I came across this quote in the spring of 2017 as I was reflecting on this blog. I thought about this often during the year as it applied to different members of my family and as different situations arose in relationships. As I did I found, while I agreed with the thought that like the crumpled paper, trust might never be what it was before, I believed strongly in the belief that it was still of value and worth trying to salvage. . Just because trust had been crumpled and now had some wrinkles did not mean it's value was lost forever or it couldn't be used again or even recycled into something even more valuable to a relationship.
Trust is generally defined as :" firm belief in the reliability, truth, ability or strength of someone or something" (Webster online dictionary)
While this definition may be generally accepted as what trust is, trust is much harder to explain.

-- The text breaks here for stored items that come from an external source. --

(** An entry with a capital letter matches no name at all, since the queried
    name is lower-cased and the entry is not. *)
Theorem dns_uppercase_entry_is_dead p d entry :
  has_upper (entry_domain entry) = true →
  is_allowed (proxy ({[entry]} ∪ allowed p) (sandbox_id p)) d = is_allowed p d.
Proof.
  intros Hu. apply eq_true_iff_eq. rewrite !is_allowed_spec. simpl. split.
  - intros (e & [->%elem_of_singleton|He]%elem_of_union & Hs); [|eauto].
    apply entry_matches_labels in Hs. rewrite upper_never_matches in Hs; [done|done|].
    apply lowercase_no_upper.
  - intros (e & He & Hs). exists e. split; [set_solver|done].
Qed.

(** Two halves that nothing comes between are [handle_query]. *)
Lemma halves_are_handle_query lookup_ip p src q :
  handle_query lookup_ip p q =
  match DnsServer.check_query p src (Some q) with
  | (out, [DnsServer.Forwarding _ q' d ty]) => let '(ips, r) := forward lookup_ip p q' d ty in (ips, Some r)
  | (out, _) => ([], snd <$> head out)
  end.
Proof.
  unfold handle_query, DnsServer.check_query. destruct (negb (is_query q)); [done|].
  destruct (head (questions q)) as [[name ty]|]; [|done]. by destruct (negb _).
Qed.

(** A name some list that has been in force allowed. *)
Definition was_allowed (s : DnsServer.t) (domain : string) : Prop :=
  ∃ l, l ∈ DnsServer.past s ∧ is_allowed (proxy l (sandbox_id (DnsServer.srv s))) domain = true.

Trust is based on fragile feelings which can change in an instant. Trust can exist one moment and be lost the next as a result of a single choice. Trust can be lost even when the decisions involved were made for the right reasons at the time or under the best circumstances. Trust can also be regained just as quickly through communication and understanding.
This past year has been an up and down journey in trust with one of my granddaughters, particularly during times of strain between her and other family members, when they desired to shake the trust bonds between each of us. Who was I was to believe or trust? Did I trust my own feelings and experience in the situations or what others believed or had been told? As I reflect at the end of the year I can see that trust, not only with this granddaughter, but also other family members, looks much like the paper above. Trust is not the perfect form many expect it to be, but is still whole. It has some wrinkles but is still useful. In some ways it is even less bland and more beautiful to look at because of the different lines and wrinkles that were not there before.
I encourage you to look at how trust works in your own life? It is solid and perfect with some people while wrinkled and well used with others? Although it has been changed, does it still exist in a new form? What were the lessons learned, shared or created in the time between thinking something was destroyed and the process of smoothing out or recycling the relationship? Only you have the answers for you.